Daniel Redfern

Personal information
- Full name: Daniel James Redfern
- Born: 18 April 1990 (age 36) Shrewsbury, Shropshire, England
- Batting: Left-handed
- Bowling: Right-arm off break

Domestic team information
- 2006–2013: Derbyshire (squad no. 19)
- 2014–2015: Leicestershire (squad no. 6)

Career statistics
| Competition | FC | LA | T20 |
| Matches | 85 | 50 | 16 |
| Runs scored | 3,905 | 765 | 117 |
| Batting average | 28.71 | 19.61 | 9.00 |
| 100s/50s | 2/29 | 0/3 | 0/0 |
| Top score | 133 | 57* | 43 |
| Balls bowled | 1,364 | 424 | 201 |
| Wickets | 21 | 9 | 10 |
| Bowling average | 38.80 | 39.00 | 24.60 |
| 5 wickets in innings | 0 | 0 | 0 |
| 10 wickets in match | 0 | 0 | 0 |
| Best bowling | 3/33 | 2/10 | 2/17 |
| Catches/stumpings | 41/– | 11/– | 7/– |
- Source: CricketArchive, 1 August 2016

= Dan Redfern =

English cricketer

Daniel James Redfern (born 18 April 1990) is an English cricketer born at Shrewsbury, Shropshire. He is one of the youngest players ever to play List A limited overs cricket. He made his debut for Derbyshire Phantoms in a NatWest Pro40 League match against Worcestershire Royals at New Road, Worcester on 3 September 2006, aged 16 years and 138 days. He is a left-handed batsman and an off-spin bowler and has played 11 times for England Under-19s. He attended Haberdashers' Adams, in Newport, Shropshire.

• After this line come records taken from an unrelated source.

(* ===== verification/Tcp.v ===== *)
(** A server and its clients on a network.

    The server is a program over the system calls of [Posix]; the clients are
    programs over any calls that can be read as operations on one TCP connection
    (the class [TcpClient]).  A connection is what has gone through it: the bytes
    taken from the client, the chunks the server has read, the buffers it has
    written with the part that was taken, and the bytes the client has read.  The
    kernel gives out the bytes of a stream in order, in pieces of any size, takes
    any part of what is written, reuses a descriptor that was closed, and may
    fail any call.

    A server has a discipline when it answers every chunk by one write of a fixed
    function of the chunk on the same descriptor, before it reads, closes or
    accepts anything else ([talk]).  For such a server the streams of every
    connection are determined in every reachable configuration ([config_reach]); the
    theorems about pairs of programs are in Pairs.v.  [play] runs a configuration
    along a schedule. *)

From stdpp Require Import base list gmap strings.
From S2P Require Import Prelude Io Posix.

Local Open Scope Z_scope.
Local Open Scope cs_scope.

A product of Derbyshire's Academy, he signed his first professional contract in July 2008, keeping him at the club until the end of the 2010 season.

Following this, he scored his maiden One Day half-century in a tied Pro40 match against Yorkshire, hitting 57 not out but as Derbyshire narrowly missed out on a win. In August, he made his first Championship start of the year, in a high-scoring draw against Warwickshire, where he scored 11 runs and took one for seven in Warwickshire's second innings.

On 5 April 2012, Redfern hit his maiden first-class century in a 160 partnership for the sixth wicket. After being put in at 50/4, Redfern hit 110 in 143 balls, spending the best part of three hours at the crease.

In October, Redfern signed a three-year contract with Derbyshire after helping them to achieve promotion. He averaged 37.71 in first-class in 2012.

On 24 February 2014, Redfern joined Leicestershire on a two-year contract, but it was not renewed, and he was released from the club in late 2015.

In December 2015, Redfern signed for Shropshire - as well as returning to play in the North Staffs and South Cheshire League with Leycett.